LAiV’s visual identity has clearly been built around CNC-milled enclosures with gently rounded edges and two tasteful trimmings that accommodate the model name and a small pushbutton above. These may be minor details, but they’re distinctive enough to instantly signal that this is a LAiV product. On the Crescendo VERSE that button pulls double duty; a short press dims the display, while a longer one engages standby on/off. The dot-matrix LED screen sits behind tempered glass and remains perfectly legible from the listening seat. The upper right button enters settings and returns to the menu, the one below confirms in-menu selections, while the responsive rotary control further to the right adjusts parameters and regulates volume. Around back we find one set each of RCA (2Vrms) and XLR (4Vrms) outputs — both remain active — alongside digital inputs for I²S, USB and Toslink/coaxial S/PDIF, with a 15V/2A DC inlet sealing the deal. The unit rests on four cute little legs with rubber washers, and its underbelly also hosts a microSD slot reserved for firmware upgrades.
Considering how much real estate the Crescendo VERSE already packs, it almost feels too good to be true. The only hints at its budget-friendly positioning are the plastic remote wand and the stock power supply. Beyond that, there’s genuinely nothing to fault in terms of fit ’n’ finish and utilities, and even those two are hardly complaints — more factual observations than actual drawbacks. What also deserves mention is the way this product has been machined. The enclosure is milled from a solid block, effectively hiding all fasteners from plain sight — a level of execution I’ve seen far pricier components fail to match. To access the Crescendo VERSE’s interior, one must turn it upside down, remove four screws and only then unpeel the bottom panel. Inside, the layout reveals a modular assembly centered around a mainboard carrying mirrored discrete R-2R ladders for fully balanced operation, FPGA glue logic (input handling, clock management, data routing and ladder switching), and an AKM AK4137EQ sample-rate converter for optional PCM upsampling and PCM-to-DSD conversion. Downstream sits a discrete, buffered output stage, while the headphone amplifier section built upon eight transistors lives under a copper-coated heatsink. Signal paths are fully differential from conversion to outputs, so balanced isn’t just a checkbox here — it’s baked into the architecture. Happy days for those of us running truly balanced systems front to back.

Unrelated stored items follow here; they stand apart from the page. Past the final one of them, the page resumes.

(* ===== verification/Elf.v ===== *)
(** * ELF loader ([kernel/proc/elf.c], [load_user_image] of [kernel/sched/task.c]): the model

    The image is the list of its bytes; the packed header structures are read from it
    in little-endian order.  [None] is the return code -1. *)

From Stdlib Require Import ZArith Lia.
From S2P Require Import Prelude Memory Frames Vmm Uaccess Kbd Vfs Sched.
Import StringC.

Definition ELFCLASS64 : Z := 2.
Definition ELFDATA2LSB : Z := 1.
Definition EV_CURRENT : Z := 1.
Definition ET_EXEC : Z := 2.
Definition EM_X86_64 : Z := 62.
Definition PT_LOAD : Z := 1.
Definition PF_X : Z := 1.
Definition PF_W : Z := 2.

(** The [n]-byte field at offset [off]. *)
Fixpoint le_value (l : list Z) : Z := match l with [] => 0 | b :: l' => b + 2^8 * le_value l' end.
Definition field (file : list Z) (off : Z) (n : Z) : Z := le_value (slice file off n).

Definition sizeof_ehdr : Z := 64.
Definition sizeof_phdr : Z := 56.

Record ehdr := Ehdr {
  e_ident : list Z; e_type : Z; e_machine : Z; e_version : Z; e_entry : Z; e_phoff : Z;
  e_ehsize : Z; e_phentsize : Z; e_phnum : Z;
}.
Definition read_ehdr (file : list Z) : ehdr :=
  Ehdr (slice file 0 16) (field file 16 2) (field file 18 2) (field file 20 4) (field file 24 8) (field file 32 8)
    (field file 52 2) (field file 54 2) (field file 56 2).

Record phdr := Phdr {
  p_type : Z; p_flags : Z; p_offset : Z; p_vaddr : Z; p_filesz : Z; p_memsz : Z; p_align : Z;
}.
Definition read_phdr (file : list Z) (off : Z) : phdr :=
  Phdr (field file off 4) (field file (off + 4) 4) (field file (off + 8) 8) (field file (off + 16) 8)
    (field file (off + 32) 8) (field file (off + 40) 8) (field file (off + 48) 8).

Definition range_ok (start size limit : Z) : bool := (size <=? limit) && (start <=? limit - size).

(** The checks on the ELF header. *)
Definition ehdr_ok (h : ehdr) (image_size : Z) : bool :=
  bool_decide (take 4 (e_ident h) = [0x7f; 69; 76; 70]) &&
  bool_decide (slice (e_ident h) 4 2 = [ELFCLASS64; ELFDATA2LSB]) &&
  (e_type h =? ET_EXEC) && (e_machine h =? EM_X86_64) && (e_version h =? EV_CURRENT) &&
  (e_ehsize h =? sizeof_ehdr) && (e_phentsize h =? sizeof_phdr) &&
  negb (e_phnum h =? 0) && (e_phnum h <=? 32) &&
  range_ok (e_phoff h) (e_phnum h * e_phentsize h) image_size &&
  negb (e_entry h =? 0) && (e_entry h <? USER_SPACE_TOP).

(** The checks on a PT_LOAD header. *)
Definition phdr_ok (ph : phdr) (image_size : Z) : bool :=
  negb ((p_memsz ph <? p_filesz ph) || (p_memsz ph =? 0)) &&
  range_ok (p_offset ph) (p_filesz ph) image_size &&
  range_ok (p_vaddr ph) (p_memsz ph) USER_SPACE_TOP &&
  ((p_align ph =? 0) || (p_align ph =? PAGE_SIZE)).

Definition segment_flags (ph : phdr) : Z :=
  let f := if has (p_flags ph) PF_W then VMM_USER .| VMM_WRITE else VMM_USER in
  if has (p_flags ph) PF_X then f else f .| VMM_NX.

Section Elf.
Context {S : Type} `{FA : FrameAllocator S}.
Implicit Types v : vm S.

Definition map_segment_page (pml4 virt : Z) (file : list Z) (ph : phdr) : M (vm S) Z :=
  phys ← alloc_frame;
  if phys =? PMM_ALLOC_FAILED then mret (-1)
  else
    zero_page phys;;
    let page_start := ALIGN_DOWN virt PAGE_SIZE in
    let page_end := u64 (page_start + PAGE_SIZE) in
    let seg_file_start := p_vaddr ph in
    let seg_file_end := u64 (p_vaddr ph + p_filesz ph) in
    let copy_start := MAX page_start seg_file_start in
    let copy_end := MIN page_end seg_file_end in
    ok ← (if copy_start <? copy_end then
            let file_off := u64 (p_offset ph + (copy_start - p_vaddr ph)) in
            if negb (range_ok file_off (copy_end - copy_start) (len file)) then mret false
            else
              modify (λ v, set_mem (store_bytes (vm_mem v) (phys + (copy_start - page_start))
                                     (slice file file_off (copy_end - copy_start))) v);;
              mret true
          else mret true);
    if negb ok then free_frame phys;; mret (-1)
    else
      rc ← vmm_map_page pml4 page_start phys (segment_flags ph);
      if negb (rc =? 0) then free_frame phys;; mret (-1) else mret 0.

(** [for (page = first; page < last; page += PAGE_SIZE)]; [true] is the early return. *)
Fixpoint load_pages (n : nat) (pml4 page : Z) (file : list Z) (ph : phdr) : M (vm S) bool :=
  match n with
  | O => mret false
  | Datatypes.S n' =>
      rc ← map_segment_page pml4 page file ph;
      if negb (rc =? 0) then mret true else load_pages n' pml4 (page + PAGE_SIZE) file ph
  end.

Definition first_page (ph : phdr) : Z := ALIGN_DOWN (p_vaddr ph) PAGE_SIZE.
Definition last_page (ph : phdr) : Z := ALIGN_UP (p_vaddr ph + p_memsz ph) PAGE_SIZE.
Definition page_count (ph : phdr) : nat := Z.to_nat ((last_page ph - first_page ph + PAGE_SIZE - 1) / PAGE_SIZE).

(** The loop over the program headers: [highest] and [saw_load] at its end. *)
Fixpoint load_segments (phs : list phdr) (pml4 : Z) (file : list Z) (highest : Z) (saw_load : bool)
    : M (vm S) (option (Z * bool)) :=
  match phs with
  | [] => mret (Some (highest, saw_load))
  | ph :: phs' =>
      if negb (p_type ph =? PT_LOAD) then load_segments phs' pml4 file highest saw_load
      else if negb (phdr_ok ph (len file)) then mret None
      else
        failed ← load_pages (page_count ph) pml4 (first_page ph) file ph;
        if failed : bool then mret None
        else load_segments phs' pml4 file (MAX (p_vaddr ph + p_memsz ph) highest) true
  end.

Definition read_phdrs (file : list Z) : list phdr :=
  let h := read_ehdr file in
  map (λ i, read_phdr file (e_phoff h + sizeof_phdr * Z.of_nat i)) (seq 0 (Z.to_nat (e_phnum h))).

(** [entry] and [brk_base]. *)
Definition elf_load_user_image (pml4 : Z) (file : list Z) : M (vm S) (option (Z * Z)) :=
  if len file <? sizeof_ehdr then mret None
  else
    let h := read_ehdr file in
    if negb (ehdr_ok h (len file)) then mret None
    else
      r ← load_segments (read_phdrs file) pml4 file 0 false;
      match r with
      | Some (highest, true) => mret (Some (e_entry h, ALIGN_UP highest PAGE_SIZE))
      | _ => mret None
      end.

(** The new root with what the task needs, and the frame of the stack page. *)
Definition load_user_image (file : list Z) : M (vm S) (option (loaded * Z)) :=
  if len file =? 0 then mret None
  else
    pml4 ← vmm_create_address_space;
    if pml4 =? 0 then mret None
    else
      img ← elf_load_user_image pml4 file;
      match img with
      | None => vmm_destroy_user_address_space pml4;; mret None
      | Some (entry, brk_base) =>
          stack_phys ← alloc_frame;
          if stack_phys =? PMM_ALLOC_FAILED then vmm_destroy_user_address_space pml4;; mret None
          else
            zero_page stack_phys;;
            rc ← vmm_map_page pml4 (TASK_USER_STACK_TOP - PAGE_SIZE) stack_phys (VMM_USER .| VMM_WRITE .| VMM_NX);
            if negb (rc =? 0) then
              free_frame stack_phys;; vmm_destroy_user_address_space pml4;; mret None
            else mret (Some (Loaded pml4 entry brk_base, stack_phys))
      end.

End Elf.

The menu system is refreshingly deep without turning into a science project. From the front panel or remote you can set fixed or variable output, adjust headphone gain, engage NOS or SRC modes, select PCM upsampling ratios, choose DSD processing behavior, flip absolute phase and tailor display behavior. I²S gets special treatment with eight selectable pin configurations, clock options and even a DSD L/R swap function to accommodate non-standard transports. You also get a choice between Native DSD and Multibit (DSD-to-PCM) processing: the former routes DSD through a dedicated 1-bit path that bypasses the R-2R ladders entirely and is best reserved for full DSD albums, while the latter converts DSD to PCM first and makes more sense for mixed playlists or material of varying resolutions, where smoother track-to-track transitions matter more than purist intent. The only minor gripe is that the dot-matrix display doesn’t spell everything out in full words and relies on ticker-style abbreviations, so navigation takes a brief acclimatization period. Once memorized, though, it’s perfectly logical. In short, it’s a well-thought-out control center that lets you tailor the Crescendo VERSE to your system rather than the other way around.

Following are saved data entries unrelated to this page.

(** Task [c] of user mode runs on a well-formed address space with sound bookkeeping;
    the other tasks are those of [s0] and the task itself has its identity from [t0]. *)
Definition good (s0 : sched) (c : nat) (t0 : task) (k : kernel S) : Prop :=
  ∃ t, current k = Some (c, t) ∧ same_task t0 t ∧ same_sched c s0 (k_sched k) ∧
    vmm_current_pml4 (k_vm k) = t_cr3 t0 ∧ space_ok (k_vm k) (t_cr3 t0) ∧
    length (t_files t) = Z.to_nat VFS_MAX_FDS ∧ layout_ok (t_layout t).

Context (s0 : sched) (c : nat) (t0 : task).
Abbreviation G := (good s0 c t0).

Lemma same_task_cr3 t : same_task t0 t → t_cr3 t = t_cr3 t0.
Proof. intros H. by injection H. Qed.

Lemma good_current k : G k → ∃ t, current k = Some (c, t) ∧ t_cr3 t = t_cr3 t0 ∧
  length (t_files t) = Z.to_nat VFS_MAX_FDS ∧ layout_ok (t_layout t).
Proof. intros (t & Hc & Ht & _ & _ & _ & Hf & Hl). exists t. split; [done|]. split; [by apply same_task_cr3|done]. Qed.

Lemma good_vm k v' : G k → space_ok v' (t_cr3 t0) → vm_cr3 v' = vm_cr3 (k_vm k) → G (set_vm v' k).
Proof.
  intros (t & Hc & Ht & Hs & Hr & _ & H) Hs' Hcr. exists t. split; [done|]. split; [done|]. split; [done|].
  split; [|done]. unfold vmm_current_pml4 in *. simpl. by rewrite Hcr.
Qed.

Lemma good_fs k f : G k → G (set_fs f k).
Proof. intros (t & H). by exists t. Qed.
Lemma good_print k l : G k → G (print l k).
Proof. intros (t & H). by exists t. Qed.
Lemma good_keys k l : G k → G (set_keys l k).
Proof. intros (t & H). by exists t. Qed.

Despite its dainty appearance, the Crescendo VERSE behaves like a grown-up once installed. On the rack it sits with quiet confidence, and chunky cable leads tugging at its rear panel don’t threaten to upset its balance. Credit goes to sensible weight distribution, properly thought-out feet, and a footprint larger than the µDAC’s tiny frame. It may look featherweight, but it doesn’t act like one. In practical terms, that means no involuntary scooting during cable swaps and no need for aftermarket stabilizers or heroic rack gymnastics. You place it, wire it up, and it stays put — which sounds trivial until you’ve wrestled with genuinely light components that refuse to cooperate. Enough foreplay — time to hear what it’s made of.

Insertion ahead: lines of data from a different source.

Lemma destroy_pdpt_entry_steps P v i pdpt j : 0 <= i < 256 → 0 <= j < 512 → walk m0 r [i] = Some pdpt →
  (∀ q, [i; j] `prefix_of` q → P q = false) → emptied P v →
  wp (destroy_pdpt_entry i pdpt j) (λ _ v', emptied (λ q, P q || under [i; j] q) v') v.
Proof.
  intros Hi Hj Hw HP E. unfold destroy_pdpt_entry.
  destruct ((i =? 0) && (j =? 0)) eqn:E0.
  { apply andb_true_iff in E0 as [->%Z.eqb_eq ->%Z.eqb_eq]. apply wp_ret. eapply emptied_ext; [|exact E].
    intros q f (_ & _ & Hsh) _. cbv beta. unfold under. rewrite bool_decide_false; [by rewrite orb_false_r|].
    intros [k ->]. done. }
  assert (position ([i] ++ [j])) as Hp.
  { split; [apply valid_path_app; rewrite !valid_path_one; lia|]. split; [simpl; lia|]. simpl.
    rewrite (proj2 (Z.leb_gt 256 i)) by lia. exact E0. }
  unfold load at 1. apply wp_bind, wp_gets. rewrite (em_entry _ _ E [i] pdpt j Hp Hw). simpl app.
  rewrite HP by done. simpl.
  destruct (has (pte m0 pdpt j) VMM_PRESENT) eqn:Hpr; simpl.
  2: { apply wp_ret. apply (absent_entry P v [i] j); [simpl; lia| |done]. rewrite walk_snoc, Hw. by apply next_absent. }
  destruct (present_entry [i] pdpt j) as [Hh Hwj]; [simpl; lia|done..|]. rewrite Hh.
  apply (table_release P v [i] pdpt j); [simpl; lia|done..|].
  apply entries_loop; [lia|done|done|]. intros k Q w Hk HQ Ew.
  apply (destroy_pd_entry_steps Q w ([i] ++ [j])); [done| |done..]. apply position_snoc; [done|simpl; lia|done].
Qed.

Lemma destroy_pml4_entry_steps P v i : 0 <= i < 256 →
  (∀ q, [i] `prefix_of` q → P q = false) → emptied P v →
  wp (destroy_pml4_entry r i) (λ _ v', emptied (λ q, P q || under [i] q) v') v.
Proof.
  intros Hi HP E. unfold destroy_pml4_entry.
  assert (position ([] ++ [i])) as Hp.
  { split; [apply valid_path_one; lia|]. split; [simpl; lia|]. simpl.
    rewrite (proj2 (Z.leb_gt 256 i)) by lia. simpl. apply andb_false_r. }
  unfold load at 1. apply wp_bind, wp_gets. rewrite (em_entry _ _ E [] r i Hp eq_refl). simpl app.
  rewrite HP by done. simpl.
  destruct (has (pte m0 r i) VMM_PRESENT) eqn:Hpr; simpl.
  2: { apply wp_ret. apply (absent_entry P v [] i); [simpl; lia| |done]. simpl. by rewrite next_absent. }
  destruct (present_entry [] r i) as [_ Hwi]; [simpl; lia|done..|].
  apply (table_release P v [] r i); [simpl; lia|done..|].
  apply entries_loop; [lia|done|done|]. intros j Q w Hj HQ Ew.
  by apply destroy_pdpt_entry_steps.
Qed.

(** The space is gone: every frame it held is given back once, no other count changes,
    and only its own tables were written. *)
Definition destroyed (v : vm S) : Prop :=
  fa_wf (vm_pmm v) ∧ vm_cr3 v = vm_cr3 v0 ∧
  (∀ f, holds v0 r f → rc_of v f = rc_of v0 f - 1) ∧
  (∀ f, ¬ holds v0 r f → rc_of v f = rc_of v0 f) ∧
  (∀ b, (∀ q t, position q → (length q <= 3)%nat → holder m0 r q = Some t → ¬ page_range t b) →
     read8 (vm_mem v) b = read8 m0 b).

For this review the Crescendo VERSE had to make rounds in my reference system, slotting in between the Innuos Statement Next-Gen server/streamer and the Trilogy 915R preamplifier, which in turn feeds Trilogy 995R mono amplifiers driving sound|kaos Vox 3afw monitors. It also had the unenviable task of alternating with my daily driver, the LampizatOr Horizon360 DAC. On paper, inserting a roughly €1’000 machine into a system of that calibre borders on nonsense. No sane shopper builds a rig like that and then drops in a budget DAC for kicks. That’s neither practical nor particularly logical. In my case, however, this costly setup is a measuring stick. It’s the most resolving environment I have, so the Crescendo VERSE had to live there, side by side with the Horizon360, so I could map precisely what it does, how it does it — and where it draws the line.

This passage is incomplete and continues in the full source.